Problem
For the material below, output exactly the span from the line with "(binary or decimal" to the line with "(** [AsInt64] succeeds", including both, and nothing besides.

*** Extracted information

(* ===== verification/K8s.v ===== *)
(** * Kubernetes objects and the third-party functions the operator calls

    The API types of k8s.io/api are not part of the repository.  They appear
    here as records with the fields the operator reads or writes; everything
    else a patch or another actor may put into an object is carried by the
    opaque [*_other] fields, so that comparing or copying an object compares or
    copies that part too.

    The functions of k8s.io/apimachinery the operator calls are parameters of
    the model: type classes with their documented laws.  Every class has an
    instance below, used when definitions are evaluated. *)

From S2P Require Import Prelude GoLib.
From Stdlib Require Import Ascii.
#[local] Open Scope Z_scope.

(** ** Documents *)
Inductive json :=
| JNull
| JBool (b : bool)
| JNumber (literal : string)
| JString (s : string)
| JArray (items : list json)
| JObject (fields : list (string * json)).

(** [runtime.RawExtension] up to decoding: no bytes, bytes that are not JSON,
    or a document. *)
Inductive RawExtension :=
| RawEmpty
| RawInvalid
| RawJSON (doc : json).

(** Decoding an object into a Go map: the last duplicate of a key wins. *)
Definition json_fields (l : list (string * json)) : gmap string json :=
  foldl (λ m kv, <[kv.1 := kv.2]> m) ∅ l.

(** ** Quantities

    [resource.Quantity] is a fixed-point number with nano precision; its format
    (binary or decimal suffix) is presentation only. *)
Record Quantity := MkQuantity { q_nano : Z }.
#[export] Instance Quantity_eq_dec : EqDecision Quantity.
Proof. solve_decision. Defined.

Definition nano : Z := 1000000000.
Definition ResourceList := gmap string Quantity.

Class QuantityLib := {
  ParseQuantity : string → result Quantity;
  NewQuantity : Z → Quantity;
  QString : Quantity → string;
  QSign : Quantity → Z;
  QValue : Quantity → Z;
  QCmp : Quantity → Quantity → comparison;
  AsInt64 : Quantity → option Z;
  NewQuantity_spec : ∀ v, NewQuantity v = MkQuantity (v * nano);
  QSign_spec : ∀ q, QSign q = Z.sgn (q_nano q);
  QCmp_spec : ∀ p q, QCmp p q = (q_nano p ?= q_nano q);
  (** [Value] of a whole number of int64 range is that number. *)
  QValue_whole : ∀ v, is_int64 v → QValue (MkQuantity (v * nano)) = v;
  QValue_int64 : ∀ q, is_int64 (QValue q);
  (** [AsInt64] succeeds only on an exact int64. *)
  AsInt64_exact : ∀ q v, AsInt64 q = Some v → q_nano q = v * nano ∧ is_int64 v;
}.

******

Written answer
    (binary or decimal suffix) is presentation only. *)
Record Quantity := MkQuantity { q_nano : Z }.
#[export] Instance Quantity_eq_dec : EqDecision Quantity.
Proof. solve_decision. Defined.

Definition nano : Z := 1000000000.
Definition ResourceList := gmap string Quantity.

Class QuantityLib := {
  ParseQuantity : string → result Quantity;
  NewQuantity : Z → Quantity;
  QString : Quantity → string;
  QSign : Quantity → Z;
  QValue : Quantity → Z;
  QCmp : Quantity → Quantity → comparison;
  AsInt64 : Quantity → option Z;
  NewQuantity_spec : ∀ v, NewQuantity v = MkQuantity (v * nano);
  QSign_spec : ∀ q, QSign q = Z.sgn (q_nano q);
  QCmp_spec : ∀ p q, QCmp p q = (q_nano p ?= q_nano q);
  (** [Value] of a whole number of int64 range is that number. *)
  QValue_whole : ∀ v, is_int64 v → QValue (MkQuantity (v * nano)) = v;
  QValue_int64 : ∀ q, is_int64 (QValue q);
  (** [AsInt64] succeeds only on an exact int64. *)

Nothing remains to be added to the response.